Amazon SageMaker Canvas FAQs
General
Q: What is Amazon SageMaker Canvas?
Amazon SageMaker Canvas is a no-code machine learning (ML) service. SageMaker Canvas supports the entire ML workflow including data preparation, model building and training, generating predictions, and deploying the models to production. With SageMaker Canvas, you can use ML to detect fraud, predict maintenance failures, forecast financial metrics and sales, optimize inventory, generate content, and more.
Q: How do I get started with Amazon SageMaker Canvas?
To access Amazon SageMaker Canvas, begin by creating a SageMaker Domain in the AWS Management Console. Once you have created a SageMaker Domain, you can access SageMaker Canvas in two ways. First, you can launch SageMaker Canvas directly from the AWS management console or you can launch SageMaker Canvas within SageMaker Studio, an integrated IDE for ML.
Once you log into SageMaker Canvas, you can try the interactive product tour that walks you through each step of the ML journey with easy-to-follow directions. Additionally, you can use sample datasets provided in SageMaker Canvas to help you get started with common use cases such as house price prediction, sales forecasting, predicting loan defaults, and more.
Q: Which SSO techniques are supported by Amazon SageMaker Canvas?
All Security Assertion Markup Language(SAML) 2.0 enabled SSO techniques are supported by SageMaker Canvas. Examples include AWS SSO, Active Directory, and Okta.
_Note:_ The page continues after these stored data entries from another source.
Lemma elem_of_dict_set d k v k' v' :
  NoDup (keys d) ->
  (k', v') ∈ dict_set d k v
  <-> (k' = k /\ v' = v) \/ (k' <> k /\ (k', v') ∈ d).
Proof.
  induction d as [|[k0 v0] d IH]; intros Hnd; simpl.
  - rewrite list_elem_of_singleton. split.
    + intros [= -> ->]. by left.
    + intros [[-> ->]|[_ ?%elem_of_nil]]; done.
  - cbn [keys map fst] in Hnd. apply NoDup_cons in Hnd as [Hk0 Hnd].
    destruct (str_eqb k0 k) eqn:E.
    + apply str_eqb_eq in E. subst k0. rewrite !elem_of_cons. split.
      * intros [[= -> ->]|Hin]; [by left|]. right. split; [|by right].
        intros ->. apply Hk0, keys_elem. by exists v'.
      * intros [[-> ->]|[Hne [[= -> ->]|Hin]]]; [by left|done|by right].
    + apply str_eqb_neq in E. rewrite !elem_of_cons, (IH Hnd). split.
      * intros [[= -> ->]|[[-> ->]|[Hne Hin]]].
        -- right. split; [done|]. by left.
        -- by left.
        -- right. split; [done|]. by right.
      * intros [[-> ->]|[Hne [[= -> ->]|Hin]]].
        -- right. by left.
        -- by left.
        -- right. right. by split.
Qed.

Lemma dict_update_cons d e o :
  dict_update d (e :: o) = dict_update (dict_set d e.1 e.2) o.
Proof. done. Qed.

Lemma NoDup_keys_dict_update d o :
  NoDup (keys d) -> NoDup (keys (dict_update d o)).
Proof.
  revert d. induction o as [|e o IH]; intros d H; [done|].
  rewrite dict_update_cons. by apply IH, NoDup_keys_dict_set.
Qed.

(** What [update] leaves in the dictionary. *)
Lemma elem_of_dict_update d o k v :
  NoDup (keys d) -> NoDup (keys o) ->
  (k, v) ∈ dict_update d o
  <-> (k, v) ∈ o \/ ((k ∉ keys o) /\ (k, v) ∈ d).
Proof.
  revert d. induction o as [|[k0 v0] o IH]; intros d Hd Ho.
  - simpl. split; [intros H; right; split; [by intros ?%elem_of_nil|done]|].
    by intros [?%elem_of_nil|[_ ?]].
  - cbn [keys map fst] in Ho. apply NoDup_cons in Ho as [Hk0 Ho].
    rewrite dict_update_cons. cbn [fst snd].
    rewrite (IH _ (NoDup_keys_dict_set d k0 v0 Hd) Ho).
    rewrite (elem_of_dict_set d k0 v0 k v Hd).
    cbn [keys map fst]. rewrite !elem_of_cons. split.
    + intros [Hin|[Hk [[-> ->]|[Hne Hin]]]].
      * left. by right.
      * left. by left.
      * right. split; [|done]. intros [->|?]; done.
    + intros [[[= -> ->]|Hin]|[Hk Hin]].
      * right. split; [done|]. by left.
      * by left.
      * right. split; [tauto|]. right. split; [|done]. intros ->. tauto.
Qed.

(** The keys of the dictionary stay where they are; new keys follow in
    the order of the update. *)
Lemma keys_dict_update d o :
  NoDup (keys o) ->
  keys (dict_update d o)
  = keys d ++ filter (fun k => k ∉ keys d) (keys o).
Proof.
  revert d. induction o as [|[k0 v0] o IH]; intros d Ho.
  - simpl. by rewrite app_nil_r.
  - cbn [keys map fst] in Ho. apply NoDup_cons in Ho as [Hk0 Ho].
    rewrite dict_update_cons. cbn [fst snd]. rewrite (IH _ Ho).
    cbn [keys map fst]. rewrite keys_dict_set.
    destruct (has_key d k0) eqn:E.
    + apply has_key_spec in E. rewrite filter_cons_False by tauto. done.
    + assert (k0 ∉ keys d) as Hk.
      { intros H%has_key_spec. congruence. }
      rewrite filter_cons_True by done. rewrite <- app_assoc. f_equal.
      cbn [app]. f_equal. apply filter_ext_in. intros k Hin.
      rewrite elem_of_app, list_elem_of_singleton. split; [tauto|].
      intros H [?| ->]; done.
Qed.

(** Two lists with the same distinct keys in the same order and the
    same entries are equal. *)
Lemma dict_ext d1 d2 :
  NoDup (keys d2) -> keys d1 = keys d2 ->
  (forall e, e ∈ d1 -> e ∈ d2) -> d1 = d2.
Proof.
  revert d2. induction d1 as [|[k1 v1] d1 IH]; intros [|[k2 v2] d2];
    try done.
  cbn [keys map fst]. intros [Hk2 Hnd]%NoDup_cons [= -> Hkeys] Hin.
  assert (v1 = v2) as ->.
  { specialize (Hin (k2, v1) (list_elem_of_here _ _)).
    apply elem_of_cons in Hin as [[= ->]|Hin]; [done|].
    exfalso. apply Hk2, keys_elem. by exists v1. }
  f_equal. apply IH; [done..|]. intros [k v] He.
  specialize (Hin (k, v) (list_elem_of_further _ _ _ He)).
  apply elem_of_cons in Hin as [[= -> ->]|Hin]; [|done].
  exfalso. apply Hk2. rewrite <- Hkeys.
  apply (keys_elem d1 k2). by exists v2.
Qed.

End Dict.

(** ** The sort is stable *)

Section Stable.

Implicit Types (d l : list (str * str)) (e : str * str).

Lemma insert_by_len_front e l :
  Forall (fun e2 => length e2.1 <= length e.1) l ->
  insert_by_len e l = e :: l.
Proof.
  destruct 1 as [|e' l He' _]; [done|]. simpl.
  apply Nat.leb_le in He'. by rewrite He'.
Qed.

Lemma sorted_by_len_fixed l :
  StronglySorted longer_first l -> sorted_by_len l = l.
Proof.
  induction 1 as [|e l _ IH Hall]; [done|]. simpl. rewrite IH.
  by apply insert_by_len_front.
Qed.

Lemma sorted_by_len_app l1 l2 :
  sorted_by_len (l1 ++ l2) = foldr insert_by_len (sorted_by_len l2) l1.
Proof. unfold sorted_by_len. by rewrite foldr_app. Qed.
(** ** The [finally] suite *)

Lemma teardown_run_calls (w : world) (s : state) :
  teardown w s =
  let (evs, r) := run_calls w (trace s) (closes_due (vars s)) in
  ({| vars := vars s; trace := trace s ++ evs |}, r).
Proof.
  destruct s as [[p b c] tr].
  unfold teardown, block, bind, close_context, close_browser, stop_pw, api,
    log, closes_due; simpl.
  destruct c, b, p; simpl; unfold event in *;
    repeat match goal with
           | |- context [raises w ?t ?c] =>
               lazymatch t with
               | context [raises] => fail
               | _ => destruct (raises w t c); simpl
               end
           end;
    unfold ret; rewrite <- ?app_assoc; simpl; rewrite ?app_nil_r;
    reflexivity.
Qed.

Lemma run_calls_prefix (w : world) (cs : list call) :
  forall tr, exists n,
    map fst (fst (run_calls w tr cs)) = firstn n cs.
Proof.
  induction cs as [|c cs IH]; intros tr; simpl.
  - exists 0%nat. reflexivity.
  - destruct (raises w tr c) as [e|].
    + exists 1%nat. reflexivity.
    + destruct (IH (tr ++ [(c, None)])) as (n & Hn).
      destruct (run_calls w (tr ++ [(c, None)]) cs) as [evs r].
      exists (S n). simpl in *. rewrite Hn. reflexivity.
Qed.

Lemma run_calls_all (w : world) (cs : list call) :
  forall tr,
    forallb (fun ev => negb (raised ev)) (fst (run_calls w tr cs)) = true ->
    map fst (fst (run_calls w tr cs)) = cs
    /\ snd (run_calls w tr cs) = Ok tt.
Proof.
  induction cs as [|c cs IH]; intros tr; simpl.
  - auto.
  - destruct (raises w tr c) as [e|]; [discriminate|].
    specialize (IH (tr ++ [(c, None)])).
    destruct (run_calls w (tr ++ [(c, None)]) cs) as [evs r].
    simpl in *. intros H. destruct (IH H) as [-> ->]. auto.
Qed.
Q: How am I charged for Amazon SageMaker Canvas?
With SageMaker Canvas, you pay for what you use. There are three factors that determine your bill:
- Workspace instance (Session-Hrs): This is based on the number of hours you are logged into SageMaker Canvas or using SageMaker Canvas. The time starts when you launch SageMaker Canvas, and ends when you log out though the application or from an administrator.
- Model Training Charges
- Tabular models: The training charge for custom tabular models is based on the number of cells in the dataset used to train the model.
- CV and NLP models: The training charge for custom NLP and CV models is based on the amount of compute time it takes to train the model.
- Inference Charges
- Real-time endpoints: Deploying a model to real-time endpoints utilizes SageMaker resources and you are charged for your usage of these resources.
- Ready-to-use model usage: Usage of ready-to-use models to generate insights and extract information from documents, images, and text is rendered by AWS AI services. You are charged for the respective service powering the ready-to-use model that you use.
- Custom-model predictions: You are charged for compute used to produce single or batch predictions from trained models.
See the SageMaker Canvas pricing page for details.
Q: How do I control my costs and log out of Amazon SageMaker Canvas?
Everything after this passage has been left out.